Nicolas Lalevée: Data Officer at Scoop.it
Nicolas, thanks for joining us to talk about your Apache Cassandra use case at Scoop.it. What does Scoop.it do?
Scoop.it combines big data semantic technology with content curation. Our vision is to organize the Web into a smarter and more relevant place, and to do so, we believe that both algorithms and humans must play a role. Scoop.it lets users easily discover, enrich and share awesome articles, blog posts, media and more on their topic of interest. Our proprietary search engine crawls over 10 million web pages daily. Roughly 100 million people have visited Scoop.it since our launch two years ago.
How is Cassandra in the mix there?
We are using Cassandra in 3 different cases: first we have our live analytics which uses a lot of series and counters; we also have asynchronous analytics: after some heavy computation in a Hadoop stack, job results are stored into Cassandra; and last but not least, our suggestion engine keeps track of the content that has been suggested and that which has not, and for that we leverage Cassandra’s bloom filters.
As of today, we have a cluster of 6 machines. It is handling about 6k read/s and 1k write/s on a nominal load. At peaks, we’re at about 15k ops/s.
Where are you running Cassandra, in the cloud or a datacenter?
We are running Cassandra on our own servers in a datacenter. For us, managing the machines ourselves costs less than using a cloud infrastructure.

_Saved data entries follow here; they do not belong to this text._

(* ===== verification/Hnsw.v ===== *)
(** * The HNSW index

    [internal/index/hnsw/hnsw.go], [build.go] and [graph.go]: the graph,
    greedy descent, layer search over two heaps, neighbour selection,
    insertion, deletion, rebuilding, batches, and the persisted topology.

    Ordinals, layers and levels are [nat] (a level is minus the logarithm of
    a number of at most 1, over a logarithm of at least 2), and the entry -1
    is [None].  Reading out of range, where Go panics, gives a default;
    [HnswProofs.v] and [HnswGraph.v] show that no graph built or loaded has a
    link, an entry or a mark out of range.  The loops of [greedy] and
    [explore] carry fuel, which those files show is enough.

    A batch of [parallelBuildThreshold] vectors or more is linked by several
    goroutines and depends on their schedule; the class [Scheduler] is that
    dependence, and [link_next] the body each of them runs. *)
From Stdlib Require Import ZArith Lia Ascii String.
From stdpp Require Import base tactics list gmap strings.
From S2P Require Import Prelude Wal Core Distance Float TopK Index Lexical.
Local Open Scope string_scope.
Local Open Scope Z_scope.
Local Open Scope list_scope.

Record scored : Set := mkScored { s_ordinal : nat; s_score : Z }.

#[global] Instance scored_eq_dec : EqDecision scored.
Proof. solve_decision. Defined.

(** [a >= b] *)
Definition f32_geb (a b : Z) : bool := f32_ltb b a || f32_eqb a b.

(** ** The two heaps

    [maxPush], [maxPop] and [minPush], [minPop], [minFixRoot] are the same
    code over two comparisons: [settled], which stops a sift, and [above],
    which chooses a child.  They differ on NaN. *)
Module ScoredHeap.
Section Heap.
Context (settled above : scored → scored → bool).

Fixpoint lift (fuel : nat) (h : list scored) (position : nat) : list scored :=
  match fuel with
  | O => h
  | S fuel =>
      if (position =? 0)%nat then h
      else
        let parent := parent_of position in
        match h !! parent, h !! position with
        | Some p, Some c => if settled p c then h else lift fuel (swap h parent position) parent
        | _, _ => h
        end
  end.
(** The accepted marked nodes are kept. *)
Definition collected (st : search_state) : Prop :=
  ∀ o, P o → is_visited (seen st) o = true → accept o = true → o ∈ s_ordinal <$> best st.

Lemma best_full st o : searching st → (n ≤ length (best st))%nat → (o < n)%nat → o ∈ s_ordinal <$> best st.
Proof.
  intros Hs Hl Ho. assert (s_ordinal <$> best st ⊆+ seq 0 n) as Hsub.
  { apply NoDup_submseteq; [apply Hs|]. intros x (c&->&Hc)%list_elem_of_fmap. apply elem_of_seq.
    destruct (sg_best _ Hs c Hc) as ((Hp&_)&_). pose proof (closed_bound _ _ Hclosed _ Hp). lia. }
  apply submseteq_length_Permutation in Hsub; [|rewrite length_fmap, length_seq; lia].
  rewrite Hsub. apply elem_of_seq. lia.
Qed.

Section Exhaustive.
Context (Hall : (n ≤ ef)%nat) (Hno : excluded = None).

Lemma look_at_more st o :
  searching st → P o → collected st →
  collected (look_at st o) ∧ (∀ o', o' ∈ s_ordinal <$> frontier st → o' ∈ s_ordinal <$> frontier (look_at st o)) ∧
  (∀ o', is_visited (seen (look_at st o)) o' = true → is_visited (seen st) o' = true ∨ o' ∈ s_ordinal <$> frontier (look_at st o)).
Proof.
  intros Hs Ho Hc. pose proof (sg_marks _ Hs) as Hm. pose proof (closed_bound _ _ Hclosed _ Ho) as Hb.
  assert (∀ o', is_visited (visit (seen st) o) o' = bool_decide (o' = o) || is_visited (seen st) o') as Hvisit by (intros; by apply (visited_visit n)).
  unfold look_at. rewrite Hno. rewrite bool_decide_eq_false_2 by done. cbn [orb].
  destruct (is_visited (seen st) o) eqn:Hv; [split; [done|split; [done|by left]]|]. cbv zeta.
  assert (length (best st) < ef)%nat as Hroom.
  { destruct (decide (n ≤ length (best st))%nat) as [Hle|]; [|lia].
    destruct (proj1 (list_elem_of_fmap _ _ _) (best_full st o Hs Hle Hb)) as (c&->&Hin). destruct (sg_best _ Hs c Hin) as ((_&Hvc&_)&_). congruence. }
  rewrite (proj2 (Nat.ltb_lt _ _)) by done. cbn [orb]. split; [|split]; cbn [frontier best seen].
  - intros o' Hp' Hv' Ha. cbn [best seen] in *. rewrite Hvisit in Hv'. apply orb_true_iff in Hv' as [->%bool_decide_eq_true|Hv'].
    + rewrite Ha. destruct (keep_ok (best st) (mkScored o (score o)) (sg_length _ Hs)) as (_&_&_&Hk). rewrite (Hk Hroom). apply list_elem_of_here.
    + specialize (Hc o' Hp' Hv' Ha). destruct (accept o); [|done].
      destruct (keep_ok (best st) (mkScored o (score o)) (sg_length _ Hs)) as (_&_&_&Hk). rewrite (Hk Hroom). by apply list_elem_of_further.
  - intros o' (c&->&Hin)%list_elem_of_fmap. apply list_elem_of_fmap_2, max_push_elem. by right.
  - intros o' Hv'. rewrite Hvisit in Hv'. apply orb_true_iff in Hv' as [->%bool_decide_eq_true|Hv']; [|by left].
    right. apply list_elem_of_fmap. exists (mkScored o (score o)). split; [done|]. apply max_push_elem. by left.
Qed.

Lemma look_all_more ls st skip :
  searching st → (∀ o, o ∈ ls → P o) → collected st → expanded skip st →
  collected (foldl look_at st ls) ∧ expanded skip (foldl look_at st ls).
Proof.
  revert st. induction ls as [|o ls IH]; intros st Hs Hp Hc He; cbn [foldl]; [done|].
  pose proof (Hp o (list_elem_of_here _ _)) as Ho. destruct (look_at_ok st o Hs Ho) as (Hs1&_&Hmono&_).
  destruct (look_at_more st o Hs Ho Hc) as (Hc1&Hfr&Hnew). apply IH; [done|intros; apply Hp; by apply list_elem_of_further|done|].
  intros o' Hp' [Hv|Hin]%Hnew; [|by right; left]. destruct (He o' Hp' Hv) as [?|[?|Hl]]; [by left|right; left; by apply Hfr|].
  right. right. intros. by apply Hmono, Hl.
Qed.
End Exhaustive.

(** The loop ends within its fuel, keeps the invariant, and when the bound is
    at least the number of nodes it has all the accepted nodes of [P] that
    the marked ones lead to. *)
Lemma explore_ok fuel st :
  searching st → (pending st < fuel)%nat →
  let last := explore score links ef excluded accept fuel st in
  searching last ∧
  ((n ≤ ef)%nat → excluded = None → collected st → expanded (λ _, False) st →
   ∀ start o, P start → is_visited (seen st) start = true → reached start o → accept o = true → o ∈ s_ordinal <$> best last).
Proof.
  revert st. induction fuel as [|fuel IH]; intros st Hs Hf; [lia|]. cbn [explore].
  destruct (maxPop (frontier st)) as [[c rest]|] eqn:Epop.
  2: { split; [done|]. intros Hall Hno Hc He start o Hp Hv Hr Ha. apply pop_None in Epop.
    assert (P o ∧ is_visited (seen st) o = true) as [Hpo Hvo].
    { induction Hr as [|x y z Hxy _ IHr]; [done|]. apply IHr; [by eapply closed_links| |done].
      destruct (He x Hp Hv) as [[]|[Hin|Hl]]; [rewrite Epop in Hin; by apply not_elem_of_nil in Hin|by apply Hl]. }
    by apply Hc. }
  destruct (searching_pop st c rest Hs Epop) as (Hs1&Hpc&Hperm&Hpend). set (st1 := mkSearch rest (best st) (seen st)) in *. cbv zeta. fold st1.
  destruct (((ef <=? length (best st1))%nat && below_worst c (best st1))) eqn:Estop.
  - split; [done|]. intros Hall Hno Hc He start o Hp Hv Hr Ha. apply andb_true_iff in Estop as [Hle%Nat.leb_le _].
    apply (best_full st1); [done|lia|]. apply (closed_bound _ _ Hclosed). by eapply reached_closed.
  - destruct (look_all_ok (links (s_ordinal c)) st1 Hs1) as (Hs2&Hle&Hmono&Hvis); [intros; by eapply closed_links|].
    destruct (IH (foldl look_at st1 (links (s_ordinal c))) Hs2) as (Hlast&Hcomplete).
    { lia. }
    split; [exact Hlast|]. intros Hall Hno Hc He start o Hp Hv Hr Ha.
    assert (expanded (λ o', o' = s_ordinal c) st1) as He1.
    { intros o' Hp' Hv'. destruct (He o' Hp' Hv') as [[]|[Hin|Hl]]; [|by right; right].
      apply list_elem_of_fmap in Hin as (c'&->&Hin). rewrite <-Hperm in Hin. apply elem_of_cons in Hin as [->|Hin]; [by left|].
      right. left. by apply list_elem_of_fmap_2. }
    destruct (look_all_more Hall Hno (links (s_ordinal c)) st1 (λ o', o' = s_ordinal c) Hs1) as (Hc2&He2); [intros; by apply (closed_links _ _ Hclosed (s_ordinal c))|done|done|].
    apply (Hcomplete Hall Hno Hc2) with start; [|done|by apply Hmono|done|done].
    intros o' Hp' Hv'. destruct (He2 o' Hp' Hv') as [->|?]; [|by right]. right. right. intros o2 Ho2. apply Hvis; [done|by rewrite Hno].
Qed.
(** A worker's program is safe, and leaves its marks usable. *)
Lemma connect_steps_safe entry level s :
  scratch_ok (count h) s → (ordinal < count h)%nat → at_layer h level entry → entry ≠ ordinal →
  safe h (scratch_ok (count h)) (connect_steps h ordinal entry level s).
Proof.
  intros Hm Ho He Hne. unfold connect_steps. cbv zeta. set (own := n_level (node_at h ordinal)).
  assert (at_layer h own ordinal) as Hol.
  { apply lookup_lt_is_Some in Ho as [n Hn]. exists n. split; [done|]. unfold own, node_at. by rewrite Hn. }
  apply (safe_bind h (λ e, at_layer h (Nat.min own level) e ∧ e ≠ ordinal)).
  - unfold descend_steps, layers. replace (S level - S own)%nat with (level - own)%nat by lia. destruct (level - own)%nat as [|k] eqn:Ek.
    + cbn. constructor. split; [|done]. eapply at_layer_weaken; [|exact He]. lia.
    + eapply safe_mono; [apply descend_steps_safe; constructor; eapply at_layer_weaken; [|exact He]; lia|].
      intros e He'. split; [eapply at_layer_weaken; [|exact He']; lia|]. intros ->. apply at_layer_level in He'. fold own in He'. lia.
  - intros e [He' Hne']. apply (safe_bind h (λ state : scratch * nat, scratch_ok (count h) state.1)); [|intros st Hs'; by apply safe_Done]. unfold layers. rewrite Nat.sub_0_r. apply connect_layers_steps_safe.
    + intros _. rewrite Nat.sub_succ, Nat.sub_0_r. eapply at_layer_weaken; [|exact Hol]. lia.
    + constructor. cbn [fst snd]. split; [done|]. split; [|done]. intros _. by rewrite Nat.sub_succ, Nat.sub_0_r.
Qed.
End Safe.

(** *** A program run alone *)

Inductive runs {A} : t → prog A → t → A → Prop :=
| runs_Done h a : runs h (Done a) h a
| runs_Links h layer o k h' a : runs h (k (neighborsAt h layer o)) h' a → runs h (Links layer o k) h' a
| runs_Link h layer o added k h' a : runs (link layer h o added) k h' a → runs h (Link layer o added k) h' a.

Lemma runs_Links_inv {A} h layer o (k : list nat → prog A) h' a : runs h (Links layer o k) h' a → runs h (k (neighborsAt h layer o)) h' a.
Proof. by inversion 1. Qed.

Lemma runs_Link_inv {A} h layer o added (k : prog A) h' a : runs h (Link layer o added k) h' a → runs (link layer h o added) k h' a.
Proof. by inversion 1. Qed.

Lemma runs_Done_inv {A} h (a : A) h' a' : runs h (Done a) h' a' → h' = h ∧ a' = a.
Proof. by inversion 1. Qed.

You mentioned earlier you made the switch from MySQL. What caused you to migrate to Cassandra?
Almost 2 years ago, we had a simple datastore architecture: one MySQL to store them all. Scoop.it became more and more popular making it difficult for our database. We also knew that this growth would not end soon, so the new datastore solution has to be as easily scalable as our growth. Since we love the latest and best technology, we looked into the NoSQL data stores, especially the one which promises easy cluster expansion without downtime.
The first data we wanted to move from MySQL had a lot of different counters, and some fit perfectly well within Cassandra’s data model. This was a big win, just a switch of a DAO implementation. On the other hand, some counters need batch processing of raw data, but we found out that making Hadoop write the results of its jobs into Cassandra works very nicely. So, still a win.
There are some other comparable data stores that would fit our use case, for example, HBase. But we felt a lot more confident with the simplicity of operation of Cassandra.
That’s great. Lastly, what tips do you have for someone just starting with Apache Cassandra?
The very important first step is understanding the data model. We are coming from the classical SQL world and Cassandra was our initiation into the NoSQL world. We had to change our mindset a bit, but I recommend that if people struggle with this part like we did, they should still take time to understand it well because as soon as you learn how the data can fit, everything starts making sense.
Another point I think is important is monitoring. This seems obvious. But we get lazy sometimes and since Cassandra is quite easy to operate, if it is working like a charm, why bother?
At one point we got some very high pressure on our cluster. We were only monitoring CPU, I/O and RAM consumption, and we didn’t have many stats about Cassandra internals. So it took us some time to figure out what went wrong. And it is a shame because Cassandra is exposing a lot of useful internal data on its JMX interface. We fixed that, and we got a clear view of what was wrong. I recommend to leverage the monitoring capabilities of Cassandra earlier than later. It also helps understanding Cassandra behavior and doing capacity planning.